We go to the supermarket and me I need to pay. He just carry on the trolley and he doesn't care about the price. Last time he got disappointed cause I didn't accept to buy one paint cause expensive. Now he needs to get that driving licence, but still complain even if I pay also some of his lessons. Already he is asking for car and he wants big car to show off 
He is already saying he wants to bring here his Family on visit, seriously I am not so happy for this. He plans to take them here and there but after who will pay? Me like every time. 
For the marriage all is again on my shoulder. I am getting tired. 
I wanted to buy one pair of shoes for me but he complained saying I have a lot of shoes and I am.not using. He is counting my dress and shoes, but me I am a girl and it is normal having a lot.

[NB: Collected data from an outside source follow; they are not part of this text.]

(* ===== verification/CatalogRecord.v ===== *)
(** * Stored table schemas (tidessql/src/catalog.c, catalog.h)

    The owned definition of a table, its borrowed schema view, the rename of a
    table or a column, and the two versions of the wire form in which the
    catalog stores a schema. Version 2 adds a default to every column. *)

From S2P Require Import Prelude Row Command Errors Budget Float Value IndexKey Work.

(** ** Data *)

(** The names own the bytes that the columns point to: [tb_names] holds the
    table name and then one name per column, and a column carries a copy of its
    own. A vector is [None] before its initialization. *)
Record orm_sql_table_definition : Type := mk_table {
  tb_names : option (list bytes);
  tb_columns : option (list orm_sql_schema_column);
  tb_defaults : option (list orm_sql_column_default);
  tb_name_bytes : Z;
  tb_column_bytes : Z;
  tb_default_bytes : Z;
  tb_metadata_bytes : Z;
  tb_primary_key : Z;
  tb_if_not_exists : bool
}.

(** sizeof and _Alignof of the elements of the three vectors: 64 bytes with a
    size; two views, a type, two words, a pointer and a flag; a value and a
    flag. *)
Definition sizeof_catalog_name : Z := 72.
Definition sizeof_schema_column : Z := 72.
Definition sizeof_column_default : Z := 32.
Definition alignof_catalog : Z := 8.

Definition zero_column : orm_sql_schema_column :=
  mk_column (mk_vstr None 0) (mk_type 0 false) (mk_vstr None 0) 0 None false 0.
Definition zero_default : orm_sql_column_default := mk_default turbodb_null false.

Definition CATALOG_WIRE_HEADER : Z := 12.
Definition CATALOG_WIRE_COUNT : Z := 4.
Definition CATALOG_WIRE_KEY : Z := 8.
Definition CATALOG_WIRE_VERSION : Z := 2.
Definition CATALOG_WIRE_FLAGS : Z := 3.
Definition CATALOG_WIRE_COLUMN : Z := 3.
Definition CATALOG_WIRE_DEFAULT : Z := 9.
Definition CATALOG_WIRE_CURRENT : Z := 2.
Definition CATALOG_WIRE_I64 : Z := 1.
Definition CATALOG_WIRE_U64 : Z := 2.
Definition CATALOG_WIRE_F64 : Z := 3.
Definition CATALOG_DEFAULT_NONE : Z := 0.
Definition CATALOG_DEFAULT_NULL : Z := 1.
Definition CATALOG_DEFAULT_VALUE : Z := 2.

(** 'S', 'C', 1, 0 *)
Definition catalog_wire_magic : bytes := [83; 67; 1; 0].

(** The failures of these operations are at offset zero of no statement. *)
Definition catalog_reason (reason : string) : string := "TidesDB SQL CREATE TABLE at byte 0: " +:+ reason.
Definition catalog_fail {S A} (status : turbodb_status_t) (reason : string) : M turbodb_failure S A :=
  raise status (catalog_reason reason).
Definition catalog_fail_if {S} (c : bool) (status : turbodb_status_t) (reason : string) : M turbodb_failure S unit :=
  raise_if c status (catalog_reason reason).

Definition catalog_charge (resource : nat) (count : Z) : B unit :=
  orm_tidesdb_sql_budget_reserve (Some (amount_of resource count)).

(** ** Views and names *)

Definition names_of (d : orm_sql_table_definition) : list bytes := default [] (tb_names d).
Definition columns_of (d : orm_sql_table_definition) : list orm_sql_schema_column := default [] (tb_columns d).
Definition defaults_of (d : orm_sql_table_definition) : list orm_sql_column_default := default [] (tb_defaults d).

(** [wants] says that the output pointer is not NULL. *)
Definition orm_tidesdb_sql_catalog_schema (definition : ptr orm_sql_table_definition) (wants : bool)
    : B orm_sql_table_schema :=
  budget ← gets is_some;
  match definition with
  | Some d =>
      catalog_fail_if (negb budget || negb wants) TURBODB_STATUS_INVALID_ARGUMENT "invalid schema view arguments";;
      name ← access (names_of d !! 0%nat);
      mret (mk_schema (view name) (Some (columns_of d)) (len (columns_of d)) (Some (defaults_of d)))
  | None => catalog_fail TURBODB_STATUS_INVALID_ARGUMENT "invalid schema view arguments"
  end.

(** [column->name.len == name.len && !memcmp(column->name.data, name.data, name.len)] *)
Definition column_named (column : orm_sql_schema_column) (name : bytes) : option bool :=
  if vs_len (sc_name column) =? len name then
    data ← vs_data (sc_name column);
    data ← ldn data 0 (len name);
    Some (bool_decide (data = name))
  else Some false.

Definition set_column_name (name : bytes) (c : orm_sql_schema_column) : orm_sql_schema_column :=
  mk_column (view name) (sc_type c) (sc_qualifier c) (sc_lexical_depth c) (sc_capture_used c) (sc_qualified_only c)
    (sc_star_order c).
Lemma run_stuck (n m : nat) : step1 (run n) = run n -> run (n + m) = run n.
Proof. intros H. rewrite run_add. now apply steps_stuck. Qed.

(** *** Termination of the loop *)

Lemma leaves_at_head (c : Cfg) :
  left_loop c = false -> left_loop (step1 c) = true ->
  pc c = LoopHead /\ finished c = true.
Proof.
  destruct c as [p ctx tp f l]. unfold left_loop, finished, step; simpl.
  destruct p as [ | | h [ | | | ] | | | s | ]; simpl; try discriminate.
  - destruct (gotFinish ctx); [auto | discriminate].
  - destruct (eval ctx tp); discriminate.
  - destruct h; discriminate.
Qed.

Lemma left_loop_origin (n : nat) :
  left_loop (run n) = true ->
  exists m, pc (run m) = LoopHead /\ finished (run m) = true.
Proof.
  induction n as [|n IH]; [discriminate|].
  intros H. destruct (left_loop (run n)) eqn:E; [now apply IH|].
  exists n. now apply leaves_at_head.
Qed.

Lemma head_exits (c : Cfg) :
  pc c = LoopHead -> finished c = true -> pc (step1 c) = AtClose.
Proof.
  destruct c as [p ctx tp f l]. unfold finished, step; simpl.
  intros -> ->. reflexivity.
Qed.

(** C1. The loop is left exactly when the completion flag is found set at
    some evaluation of the loop condition, that is after some number [k] of
    full iterations; when the flag is clear at every loop head, no number of
    statements takes [main] out of the loop, and unless an evaluation kills
    the process the loop condition is reached again after any number of
    iterations. *)
Theorem loop_exits_iff_finish_seen :
  ((exists n, left_loop (run n) = true) <->
   (exists k, pc (run (head k)) = LoopHead /\ finished (run (head k)) = true))
  /\ ((forall k, finished (run (head k)) = false) ->
      forall n, left_loop (run n) = false)
  /\ ((forall k, finished (run (head k)) = false) ->
      (forall n, pc (run n) <> Aborted) ->
      forall k, pc (run (head k)) = LoopHead).
Proof.
  assert (Hfwd : forall n, left_loop (run n) = true ->
            exists k, pc (run (head k)) = LoopHead /\
                      finished (run (head k)) = true).
  { intros n H. destruct (left_loop_origin n H) as [m [Hm Hf]].
    pose proof (Sched_run m) as HS. unfold Sched in HS. rewrite Hm in HS.
    destruct HS as [k [-> _]]. now exists k. }
  assert (Hnever : (forall k, finished (run (head k)) = false) ->
                   forall n, left_loop (run n) = false).
  { intros Hn n. destruct (left_loop (run n)) eqn:E; [|reflexivity].
    destruct (Hfwd n E) as [k [_ Hf]]. rewrite Hn in Hf. discriminate. }
  split; [split|split; [exact Hnever|]].
  - intros [n H]. now apply (Hfwd n).
  - intros [k [Hk Hf]]. exists (S (head k)). rewrite run_S.
    unfold left_loop. now rewrite (head_exits _ Hk Hf).
  - intros Hn Hlive k.
    pose proof (Hnever Hn (head k)) as Hl. pose proof (Hlive (head k)) as Ha.
    pose proof (Sched_run (head k)) as HS.
    unfold left_loop in Hl. unfold Sched, head in HS. unfold head in *.
    destruct (pc (run (1 + 9 * k))) as [ | | [|] s | | | ? | ];
      try discriminate; try reflexivity; try (now elim Ha).
    all: destruct HS as [j [E _]]; try destruct s; simpl in E; lia.
Qed.

(** *** Simulated time *)

Lemma step_time (c : Cfg) :
  (count is_inc (calls (step1 c)) = S (count is_inc (calls c)) /\
   now (step1 c) = now c + 5) \/
  (count is_inc (calls (step1 c)) = count is_inc (calls c) /\
   now (step1 c) = now c).
Proof.
  destruct c as [p ctx tp f l]. unfold now, step; simpl.
  destruct p as [ | | h [ | | | ] | | | s | ]; simpl;
    try (destruct (eval ctx tp)); simpl; rewrite ?count_app; simpl;
    solve [left; split; [lia | reflexivity] | right; split; [lia | reflexivity]].
Qed.

(** C2. At every point of the run simulated time is 5 times the number of
    [timeInc] calls made so far; each statement either is such a call, and
    then adds exactly 5, or leaves time as it is; and every advancement is
    by the quantum 5. *)
Theorem time_is_five_per_advancement (n : nat) :
  now (run n) = 5 * Z.of_nat (count is_inc (calls (run n)))
  /\ ((count is_inc (calls (run (S n))) = S (count is_inc (calls (run n))) /\
       now (run (S n)) = now (run n) + 5) \/
      (count is_inc (calls (run (S n))) = count is_inc (calls (run n)) /\
       now (run (S n)) = now (run n)))
  /\ Forall (fun x => is_inc x = true -> x = CTimeInc 5) (calls (run n)).
Proof.
  split; [apply Inv_run | split; [apply step_time|]].
  apply run_invariant with (I := fun c =>
    Forall (fun x => is_inc x = true -> x = CTimeInc 5) (calls c)).
  - constructor.
  - intros [p ctx tp f l] H. unfold step; simpl in *.
    destruct p as [ | | h [ | | | ] | | | s | ]; simpl;
      try (destruct (eval ctx tp)); simpl; trivial;
      apply Forall_app; (split; [exact H|]); repeat constructor;
      simpl; try discriminate; reflexivity.
Qed.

He has only few clothes cause he doesn't have nothing and his Family has a house that is 10 m², but he is saying that it is more expensive than the house I bought!!!!!!
I am disappointed and sad, he throw his clothes everywhere and he doesn't respect things...just saying our house...what our...mine....
Yesterday I met one of my friend and we talk a little bit, after before going to my house I went to buy some items and I met one man that he was very closed to me some months ago but after me I put him in the corner, cause I was with my ex. This man is very nice, he is delicate and he always treated me very nicely. I seriously regret that I let him go...after meeting me yesterday he wrote to one of my friend saying that he still like me and he is not changed but me I don't give him chance to talk and to meet me.
Now I am in trouble, with my boyfriend i went in his house and now he is always remember me that all his Family is waiting fo our marriage. They also write me but me I try to talk as few as possible. Now he already spend some time in my house and if I will tell him to go maybe he will come back there and me I don't want to change house for him. I love my house.
He made the advertisement for the .marriage, two as for rule, but now still to prepare the document, but the advertisement has been done.
I don't know what I can do...


----------



## turnera

You know what to do - end things. With both of them. And learn to be ok by yourself. Nothing will improve until you do.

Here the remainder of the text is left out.